Here we will induct songs into our own personal hall of fames. Halls of fame. Whatever. And someday when I am famous, you can burn compilations of these songs, and sell them outside my electrified gates to slack-jawed tourists.
My first induction is surprising. It is as follows.
Back in school I took an English degree. One fundamental aspect of art I learned was context. About how one can take the same words, and throw them in a different environment of context, and draw different meanings out of them.
This is what a good cover artist does. Well... Portishead, they made a career to us hardcore music losers by covering themselves. Usually a band will record a song, and slop it on our pallets like undercooked pasta, giving it no second look unless Dre wants to steal a riff.
Portishead, in my opinion, does something that I only have ever seen Trent Reznor do; that being reap what they have sown in their own music.
Portishead carefully covered their own 'Sour Times', even though the original was an acid-lounge masterpiece, conjuring images in my mind of cabaret dancers taking the microphone after the bomb.
I am currently listening to a live version where Beth Gibbons transforms the lyrical anchor ("nobody loves me... it's true") from a quiet longing in the original, to an intense lament. Not to mention the 'Airbus Reconstruction' self-cover where the refrain is sung by what sounds to be a jilted group of men.

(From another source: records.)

(** The loop on a listing in two parts: the second part is reached when
    the first succeeds. *)
Lemma chunks_app (o : os) (iconset_path : string)
  (before rest : list string) :
  chunks o iconset_path (before ++ rest)
  = let '(ok1, bs1, ms1) := chunks o iconset_path before in
    if ok1 : bool
    then let '(ok, bs, ms) := chunks o iconset_path rest in
         (ok, bs1 ++ bs, ms1 ++ ms)
    else (false, bs1, ms1).
Proof.
  induction before as [|e before IH].
  - cbn [app chunks].
    now destruct (chunks o iconset_path rest) as [[ok bs] ms].
  - cbn [app chunks]. rewrite IH.
    destruct (chunks o iconset_path before) as [[[|] bs1] ms1];
      destruct (chunks o iconset_path rest) as [[ok bs] ms];
      destruct (is_dot e); try reflexivity;
      destruct (FindIconType e =? 0); try reflexivity;
      destruct (os_read o (iconset_path ++ "/" ++ e)%string);
      try reflexivity; now rewrite app_assoc.
Qed.



End UnknownEntries.

(** ** Chunks of a type that is not in the table *)

Section UnknownTypes.
Import Libc Readicns Format Examples.

Lemma land_255 (z : Z) : Z.land z 255 = z mod 256.
Proof. change 255 with (Z.ones 8). now rewrite Z.land_ones by lia. Qed.

(** The four characters of [unknown_format] are the four bytes of the type
    as they are in the file. *)
Lemma unknown_format_bytes (a b c d : byte) :
  let header := ntohl [a; b; c; d] in
  [ char_of_Z (Z.land (Z.shiftr header 24) 255);
    char_of_Z (Z.land (Z.shiftr header 16) 255);
    char_of_Z (Z.land (Z.shiftr header 8) 255);
    char_of_Z (Z.land header 255) ]
  = map ascii_of_byte [a; b; c; d].
Proof.
  intros header.
  assert (Hbytes : htonl header = [a; b; c; d]) by apply htonl_ntohl.
  assert (Hchar : forall z, char_of_Z (Z.land z 255)
                            = ascii_of_byte (byte_of_Z z)).
  { intros z. rewrite land_255, ascii_of_byte_via_N. unfold char_of_Z.
    f_equal. rewrite <- (Z_of_byte_of_Z z). unfold Z_of_byte.
    now rewrite N2Z.id. }
  rewrite !Hchar. fold (htonl header) in *.
  change [ascii_of_byte (byte_of_Z (Z.shiftr header 24));
          ascii_of_byte (byte_of_Z (Z.shiftr header 16));
          ascii_of_byte (byte_of_Z (Z.shiftr header 8));
          ascii_of_byte (byte_of_Z header)]
    with (map ascii_of_byte (htonl header)).
  now rewrite Hbytes.
Qed.

Lemma ascii_of_byte_not_zero (b : byte) :
  b <> x00 -> Ascii.eqb (ascii_of_byte b) zero = false.
Proof.
  intros Hb. apply Ascii.eqb_neq. intros Heq. apply Hb.
  rewrite <- (byte_of_ascii_of_byte b), Heq. reflexivity.
Qed.

Lemma c_str_length (cs : list ascii) :
  (String.length (c_str cs) <= List.length cs)%nat.
Proof.
  induction cs as [|c cs IH]; [reflexivity|].
  cbn [c_str]. destruct (Ascii.eqb c zero); cbn [String.length List.length];
    lia.
Qed.

(** The name of a type without zero byte is the four bytes. *)
Lemma c_str_no_zero (a b c d : byte) :
  a <> x00 -> b <> x00 -> c <> x00 -> d <> x00 ->
  c_str (map ascii_of_byte [a; b; c; d]) = string_of_list_byte [a; b; c; d].
Proof.
  intros Ha Hb Hc Hd. cbn [map c_str].
  now rewrite !ascii_of_byte_not_zero by assumption.
Qed.

Lemma CopyIconToIconset_path_unknown (iconset_path : string) (a b c d : byte) :
  GetFilenameFromType (ntohl [a; b; c; d]) = None ->
  (String.length iconset_path + 16 <= MAXPATHLEN)%nat ->
  CopyIconToIconset_path iconset_path (ntohl [a; b; c; d])
  = Ret (iconset_path ++ "/" ++ kUnknownFormatFilename
         ++ c_str (map ascii_of_byte [a; b; c; d]))%string.
Proof.
  intros Hunknown Hfit. unfold CopyIconToIconset_path.
  rewrite Hunknown.
  rewrite (unknown_format_bytes a b c d).
  pose proof (c_str_length (map ascii_of_byte [a; b; c; d])) as Hlen.
  cbn [map List.length] in Hlen.
  rewrite length_append. cbn [String.length kUnknownFormatFilename].
  set (room := Z.of_nat MAXPATHLEN
               - Z.of_nat (String.length iconset_path + 1)).
  assert (Hroom : 15 <= room) by (unfold room; lia).
  destruct (Z.ltb_spec (room - Z.of_nat 10) 0); [lia|].
  destruct (Z.eqb_spec (room - Z.of_nat 10) 0); [lia|].
  rewrite (strlcpy_fits kUnknownFormatFilename)
    by (unfold kUnknownFormatFilename; cbn [String.length]; lia).
  rewrite strlcpy_fits by (cbn [map]; lia).
  rewrite !append_assoc. reflexivity.
Qed.

(** C8, as stated, fails: a type with a zero byte, here 'a', 0, 'b', 'c',
    gives a file name that stops before that byte. *)
Lemma zero_byte_cuts_the_name :
  GetFilenameFromType (ntohl ["a"%byte; x00; "b"%byte; "c"%byte]) = None
  /\ CreateIconsetFromIcns
       (single_file "x.icns"
          (list_byte_of_string "icns" ++ htonl 20
           ++ ["a"%byte; x00; "b"%byte; "c"%byte] ++ htonl 12 ++ png4))
       "x.icns" empty_world
     = Ret (true,
            mkWorld [] ["x.iconset"] [("x.iconset/icon_data_a", png4)])
  /\ "x.iconset/icon_data_a"
     <> ("x.iconset" ++ "/" ++ kUnknownFormatFilename
         ++ string_of_list_byte ["a"%byte; x00; "b"%byte; "c"%byte])%string.
Proof.
  split; [reflexivity|]. split; [vm_compute; reflexivity|].
  vm_compute. discriminate.
Qed.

It was that 'Airbus Reconstruction' I once put on a CD for Kim. And I never gave Portishead another shot until just this year whilst in India when 'nobody loves me, it's true! not like you...' appeared in my head like a neon marquee.
The sentiment was all there... no matter how I wanted to interpret it. Luckily for me, though, if I had any trouble, or if I got lazy, Portishead did at least three different versions for me to piggyback on.
Now if only I could be assed to appreciate their other interpretations... hell... even their other originals. But based on sheer catchiness in my brain alone, 'Sour Times' is a worthy first induction into my musical hall of fame.
No photography. No smoking. No dogs. Nobody loves me.